(Beginning of Input)

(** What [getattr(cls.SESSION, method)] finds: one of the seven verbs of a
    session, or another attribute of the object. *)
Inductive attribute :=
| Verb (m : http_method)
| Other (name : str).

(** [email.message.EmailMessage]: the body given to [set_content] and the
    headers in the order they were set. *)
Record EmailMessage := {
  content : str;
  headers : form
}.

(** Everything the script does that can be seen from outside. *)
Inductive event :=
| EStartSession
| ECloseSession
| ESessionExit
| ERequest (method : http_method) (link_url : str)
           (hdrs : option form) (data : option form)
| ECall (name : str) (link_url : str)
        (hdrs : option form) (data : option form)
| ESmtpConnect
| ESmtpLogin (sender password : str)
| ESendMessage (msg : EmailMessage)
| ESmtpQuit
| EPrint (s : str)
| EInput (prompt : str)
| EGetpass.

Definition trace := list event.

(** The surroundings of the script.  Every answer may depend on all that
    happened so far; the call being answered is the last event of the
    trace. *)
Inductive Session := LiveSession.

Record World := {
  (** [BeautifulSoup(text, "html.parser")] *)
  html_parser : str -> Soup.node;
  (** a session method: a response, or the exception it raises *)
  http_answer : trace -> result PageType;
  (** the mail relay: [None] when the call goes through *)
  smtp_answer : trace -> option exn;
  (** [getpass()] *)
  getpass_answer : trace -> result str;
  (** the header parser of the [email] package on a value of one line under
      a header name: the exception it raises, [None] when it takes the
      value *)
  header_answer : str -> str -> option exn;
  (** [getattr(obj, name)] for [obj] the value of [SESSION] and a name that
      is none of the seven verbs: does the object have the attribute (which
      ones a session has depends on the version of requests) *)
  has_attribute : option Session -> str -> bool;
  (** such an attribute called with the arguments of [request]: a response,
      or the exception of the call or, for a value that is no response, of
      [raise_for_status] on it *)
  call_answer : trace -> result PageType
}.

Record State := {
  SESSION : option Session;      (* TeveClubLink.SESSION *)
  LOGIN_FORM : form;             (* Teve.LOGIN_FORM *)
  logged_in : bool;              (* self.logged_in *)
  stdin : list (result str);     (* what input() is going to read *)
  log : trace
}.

(End of Input)
(Beginning of Input)

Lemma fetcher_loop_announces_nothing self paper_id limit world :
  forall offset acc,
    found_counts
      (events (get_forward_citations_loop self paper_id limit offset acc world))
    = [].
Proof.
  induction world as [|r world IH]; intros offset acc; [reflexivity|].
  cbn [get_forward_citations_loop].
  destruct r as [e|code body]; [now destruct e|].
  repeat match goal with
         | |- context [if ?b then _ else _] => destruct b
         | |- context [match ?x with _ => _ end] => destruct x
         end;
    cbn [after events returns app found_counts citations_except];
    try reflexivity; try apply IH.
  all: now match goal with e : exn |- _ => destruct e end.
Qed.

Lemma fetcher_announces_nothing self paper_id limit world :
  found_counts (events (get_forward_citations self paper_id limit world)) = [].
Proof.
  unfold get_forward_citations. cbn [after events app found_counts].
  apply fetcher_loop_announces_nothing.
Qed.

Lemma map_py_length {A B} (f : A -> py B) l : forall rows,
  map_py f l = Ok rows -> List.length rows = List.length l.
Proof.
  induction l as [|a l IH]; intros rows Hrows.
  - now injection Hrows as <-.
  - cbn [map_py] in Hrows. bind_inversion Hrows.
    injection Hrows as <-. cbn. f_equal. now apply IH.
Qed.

(End of Input)

- [Brief] The answer is the lines above between the line holding "call_answer : trace -> result PageType" and the line holding "logged_in : bool;", inclusive, each written out exactly, and no others.

- [Answer to this task]
  call_answer : trace -> result PageType
}.

Record State := {
  SESSION : option Session;      (* TeveClubLink.SESSION *)
  LOGIN_FORM : form;             (* Teve.LOGIN_FORM *)
  logged_in : bool;              (* self.logged_in *)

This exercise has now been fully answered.